September 1897


This document is one of the numerous newspaper clippings tucked between the final pages of the Oberlin W.C.T.U Minute Book. The article in its entirety is a lengthy annual summary of the Oberlin W.C.T.U’s work. I have excerpted the sections that appeared most relevant to our collection. The opening passage is especially revealing as it describes the structure of the W.C.T.U. Consisting of numerous interlocking departments, the organization was free to, as Frances Willard advised, do everything.

One of these departments arranged a visit by Mrs. Whitney, an Oberlin college graduate who, since her marriage, had moved to Honolulu. Similarly, this document introduces Mrs. Stover, who was due to return to Africa in 1898. In conjunction with Neal Dow’s speech and the Union’s concern for conditions in Cuba, the lives of these two women illustrate that temperance work in Oberlin was not an isolated endeavor. Female W.C.T.U members drew upon a wide range of experiences, and, working in collaboration with sister organizations across the country or across the seas, they were exposed to a world far beyond Oberlin, Ohio.

Document Text:1

clipping_Sept_1897_aThe Secretary and Treasurer of the W.C.T.U for the Year Beginning September, 1897

….Nearly all of these departments have had a part of the time of some one meeting, for the presentation of their work, and most interesting and profitable have they been. At one meeting we were addressed by Mrs. Whitney, president of the W.C.T.U of Honolulu;2 by this way we were enabled to come in clipping_Sept_1897_btouch with the works – I was going to say in foreign fields – but no, in a far off corner of our own land.

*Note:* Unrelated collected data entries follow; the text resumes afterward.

(* ===== verification/Prelude.v ===== *)
(** * Routing, splitting and the chunk catalog of the sharded server

    The program is MongoDB r3.6.18 with hotness-aware split points
    (src/mongo-r3.6.18/src/mongo).  A sharded collection is cut into chunks,
    ranges of the shard key; the config server stores the chunks, the routers
    (mongos) cache them to route reads and writes, and a router that has written
    enough to a chunk asks its shard to split it at points tuned to the keys
    written.  The balancer on the config server proposes splits and migrations
    that keep the shards even and the zones obeyed; shards move chunks in
    migrations and check the version of every request.  The development models
    these parts, proves each correct, and composes them: the catalog under
    commits, the router that follows it with its cache, and a shard that gives
    and takes chunks.

    ** Files

    - Prelude: outcomes ([Ret], [Throw] for exceptions and error statuses,
      [Abort] for a failed invariant, [Undef] for undefined behaviour), a state
      monad, machine integers, ordered key types and the tactic [korder].
    - OrdMap, Tiling: ordered maps as sorted lists (std::map, BSONObjIndexedMap)
      and maps whose entries tile an interval.
    - Bson, Text, Float: BSON values and their comparison (bson/bsonelement.cpp,
      bson/bsonobj.cpp, base/compare_numbers.h), their text form, the text
      operations of std::string and istream, and binary64 arithmetic.
    - ChunkVersion, ChunkType, ShardKey, Chunk: s/chunk_version.h,
      s/catalog/type_chunk.cpp, s/shard_key_pattern.cpp with db/keypattern.cpp,
      and s/chunk.cpp.
    - ChunkManager, ChunkRefresh: s/chunk_manager.cpp, the routing table, and
      the proof that incremental refreshes implement the catalog.
    - AutoSplit: s/commands/cluster_write.cpp and s/shard_util.cpp, the
      automatic split with its tuning (the DYNAMIC variant, the one compiled
      in), tickets (util/concurrency/ticketholder.cpp) and error handling.
    - ConfigChunks, ConfigCatalog:
      s/catalog/sharding_catalog_manager_chunk_operations.cpp, the commits of
      splits, merges and migrations to config.chunks through
      db/repl/apply_ops.cpp, with retries (s/client/shard.cpp), and the proof
      that they keep the chunks a partition of the key space.
    - ConfigRefresh: s/config_server_catalog_cache_loader.cpp and the refresh of
      s/catalog_cache.cpp, the read of the changed chunks and its application.
    - CatalogCache: s/catalog_cache.cpp, the router's cache as a shared state
      with atomic operations, requests in flight and threads that wait.
    - RouterSystem: the config server, the loader and the cache run together.
    - WriteOps, BatchSafe, BatchTarget: s/write_ops/write_op.cpp and
      s/write_ops/batch_write_op.cpp, a write with the shards it is sent to and a
      batch of writes; what the answers of shards do to it, and the class of laws
      that a targeter obeys with the proof that targeting a batch is safe.
    - BatchExec, BatchRounds: s/write_ops/batch_write_exec.cpp, the rounds of a
      batch of writes and what each of them preserves.
    - Targeter: s/commands/chunk_manager_targeter.cpp, the targeter of the routing
      table, as an instance of the class.
    - WritePath: what executing a batch promises, for every targeter that obeys
      the laws, and the two put together in examples.
    - RangeMap, CollectionMetadata: db/range_arithmetic.cpp and
      db/s/collection_metadata.cpp, the chunks that a shard owns.
    - MetadataManager, RangeDeletion, RangeSafety, RangeTask:
      db/s/metadata_manager.cpp and db/s/collection_range_deleter.cpp, with
      _notePending and _forgetPending of db/s/migration_destination_manager.cpp, the
      metadata of a collection over time and the deletion of orphaned ranges; the
      invariant of the manager, its preservation by the operations, and the shard
      as a state machine with the deletion tasks.
    - RangeGaps: what happens to a reception whose metadata is cleared and loaded
      again.
    - MigrationSource, MigrationSession, MigrationRegistry:
      db/s/migration_source_manager.cpp with db/s/move_chunk_command.cpp, the donor
      of a migration; db/s/collection_sharding_state.cpp and db/s/sharding_state.cpp,
      the version check and the refresh of a shard; the triples that follow a
      session through its states; db/s/active_migrations_registry.cpp.
    - VersionProtocol, ShardSystem, VersionGaps, MigrationTotal, MigrationSafety:
      what the commits do to the chunks and the version of one shard, the shard with
      its migrations, refreshes and the commits of the others as a state machine,
      lemmas on the cases in which versions do not protect a chunk that left, the
      proof that a migration ends, and what the whole guarantees.
    - Balancer, BalancerRound: db/s/balancer/balancer_policy.cpp, zones and a
      balancing round, and the proof that a round is safe.
    - BalancerSelection: db/s/balancer/balancer_chunk_selection_policy_impl.cpp,
      the chunks to split and to move over all collections.

    ** What the theorems show

    - Comparison: documents are totally preordered for every key pattern and
      numbers compare exactly across types, so the maps keyed by shard keys are
      well defined.
    - Versions and formats: the packed version order is lexicographic,
      increments never wrap, every stored form of versions, ranges and chunks
      parses back.
    - Routing: every table the router can build is consistent, a key is routed
      to the one chunk that contains it, range and query targeting miss no
      shard, refreshes implement the catalog and move versions forward.
    - The catalog: a commit either reports an error and changes nothing or
      replaces exactly the chunks it names, under command failures and retries;
      after any commits every key is in one chunk and versions ascend.  The commits
      are free; the theorems name in [request_ok] what the code does not check: that
      the ids of split bounds identify them, that the bounds of merges and
      migrations are spelled as stored, that the control chunk is not the migrated
      one and that the major version has room.  [split_id_clash_loses_keys] shows
      what a split does when ids clash.
    - Following the catalog: a refresh after such commits gives exactly the
      current chunks, if they parse and their shards are known ([routable]); the
      cache is safe under every interleaving of its operations ([op_ok]: calls are
      answered, and no collection is purged during its refresh), wakes whoever waits
      after at most three answers of the loader, and serves only states the catalog
      had.
    - Writes: a batch ends within a bounded number of rounds, an ordered batch
      stops at its first error and no shard acknowledges a later write, an
      acknowledged write is never sent again, the client learns exactly the errors;
      inserts go to the owner of their key and writes of one document to one shard
      or an exact _id; an insert of a key at the end of the key space throws the
      results of its batch away.
    - Shards: the metadata of a shard holds exactly its chunks.  The state machine
      of the shard takes every call; the theorems name the calls they are for:
      [tame] (valid ranges, receptions that do not overlap, well-formed metadata,
      fewer users than the counter can hold) and [careful_steps] (a refresh gains
      only keys of ranges that are registered as received and free of orphans).
      Within [tame] no invariant fails but the one of [_forgetPending], exactly when
      the range is not registered any more, and a queued range keeps its task unless
      the executor is shut down; within [careful_steps] the deletion of orphaned
      ranges removes no document that is owned or may still be read.  A reload of
      the metadata during a reception breaks both: it stops the process or deletes
      owned documents (RangeGaps).  One more case reports the wrong range.
    - Migrations and versions: a migration is left on every path that the process
      survives, and runs alone on its shard; under the conditions of [env_ok] on
      the calls and on the other threads the process does survive it, unless a
      commit that succeeded stays unseen after two refreshes; in every interleaving of migrations,
      commits and refreshes a request that passes the version check is for keys
      that the shard owns at that time.  The steps of the machine are free, and
      [orderly] names what the theorem assumes and the code does not ensure itself;
      [missing_control_chunk_unsound] and [late_refresh_unsound] show, for every
      catalog, how a write is lost without its two main conditions.  One more
      theorem shows a call that stops the server.
    - Balancing: a round ends, moves only what may move to where it may go, uses
      no shard twice, over all collections takes exactly what balancing each one
      gives ([collected]), leaves nothing undone that it could do for draining shards
      and zones, and settles only when balanced; splits are proposed for exactly
      the chunks that zone borders cut.
    - Splitting: a write sends at most one split request, tickets are balanced
      and bounded, errors stay contained; the exact effect of the tuning and
      when it keeps the keys in order; the cases in which the added code
      divides by zero or reads an uninitialised variable.

    ** Modelling choices

    Integers are Z with their wrap-around written out.  Recursion is structural
    except for the loop over split points with an 8-bit counter, which gets fuel
    256: with at most 255 points it ends within the fuel, with more it cannot
    end at all, which the model reports as [Undef], and for the loop that
    balances one zone, whose fuel is one more than the number of shards: every
    turn uses up a shard.  The search for orphaned ranges gets one more than the
    number of ranges it can skip.  The rounds of a batch of writes get fuel as well; the
    theorems say how many are enough.  Answers of other processes
    (shards, the faults of commands, balancer settings), std::printf of doubles and the
    hash of hashed shard keys are parameters.  In the machine of a shard and its
    migrations, others commit any splits and merges and the migrations of other
    donors, the shard's own request is applied at most once and not after its answer,
    and a step of a session is atomic; between any two steps everything else may
    happen.  Locks are taken as always granted.

    ** Not modelled

    Network and threads, the query planner (its index bounds are inputs of
    targeting), Decimal128 values and collations other than the simple one, the
    transfer of documents between shards (the cloner, and the recipient of a migration
    but for the registration of its range: their answers are inputs of the donor),
    splitVector, which scans an index, the
    balancer's thread, and the server outside sharding (storage, replication, query
    execution, authorisation, shell). *)

From stdpp Require Import base list strings gmap sets.
From Stdlib Require Import ZArith Lia.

…March 20th a Union service was held in First Church to celebrate the birthday of the great apostle of temperance, Hon. Neal Dow,3 at that time we were addressed by Rev. I. E. Bill, sr.4 and Mrs. Stover;5 he spoke of the appalling result of the rum traffic in Africa, and said “that nothing but the avarice of the United States prevented shutting it out when the Congo Free State was formed,6 other countries having agreed to the importation.”

…While we have been so busily at work for things here at home we have not forgotten to stretch out a helping hand to our suffering sisters in far off Cuba.7 Considerable time and money were spent in making garments for the hospitals and those in need.




[1] Transcribed by Hanna Van Reed.

[2] Mrs. Mary S. Rice Whitney. Daughter of Lewis L. Rice, a prominent antislavery editor in northern Ohio. A graduate of Oberlin College, she married Dr. J.M. Whitney in 1869 and moved to Honolulu with him. When the first W.C.T.U was organized in Honolulu in 1884, Mrs. Whitney was unanimously elected president, a position she held until 1895

[3] Neal S. Dow (1804 – 1897) was the Mayor of Portland ,1851-1852, and a prominent temperance leader in the postbellum United States. He sponsored the Maine Law of 1851,which prohibited the sale of all alcoholic beverages in the state except for medicinal, mechanical or manufacturing purposes. He co-founded the National Temperance Society and Publishing House in 1865, and was the Prohibition Party’s candidate for President in the election of 1880.

[4] Rev. Ingram Ebenezer Bill Jr. (1836- circa 1887), was a missionary in New Zealand and pastor of the First Yarmouth Baptist church in Yarmouth, Nova Scotia. He also served as a pastor in Caribou, Maine, Ohio, and New Brunswick. He is labeled as Rev. Bill Sr. in the minute book because his son, Rev. Bill III, was a notable pastor in Oberlin who was typically called Rev. Bill Jr., so the suffix on his name was likely changed to avoid confusion with his son (Heather Rojo, Nutfield Genealogy).

[5] Bertha Dodge Stover, married Rev. Wesley M. Stover, Oberlin Theological School class of 1881, on 12 June 1880. After marriage, the pair moved to Angola, West Africa, where Rev. Stover spent 38 years of service under the American Board of Commissioners for Foreign Missions. In 1920, Rev. Stover’s health would not permit him to remain longer in Africa and he and Mrs. Stover returned to the United States. They lived in Claremont, California, with their only child, Miss Helen Stover, until Rev. Stover’s death in 1922.

[6] The Congo Free State was organized in 1885 into a territory privately controlled by King Leopold II of Belgium. By 1908, Leopold’s brutal mistreatment of the native people and exploitation of natural resources had incited international calls for reform. The Congo was then removed from Leopold’s control and annexed as a colony to Belgium.

[7] After Cuba was proclaimed a protectorate of the United States in 1898, the Cuban War for Independence was transformed into the Spanish-American War. Thousands of Cuban families were made homeless and destitute by the conflict, compelling W.C.T.U members to become involved with the Central Relief Committee by providing bedding, clothing, and medical supplies to refugees. The Tampa W.C.T.U appealed to its sister organizations for assistance, and Unions throughout the country responded with donations.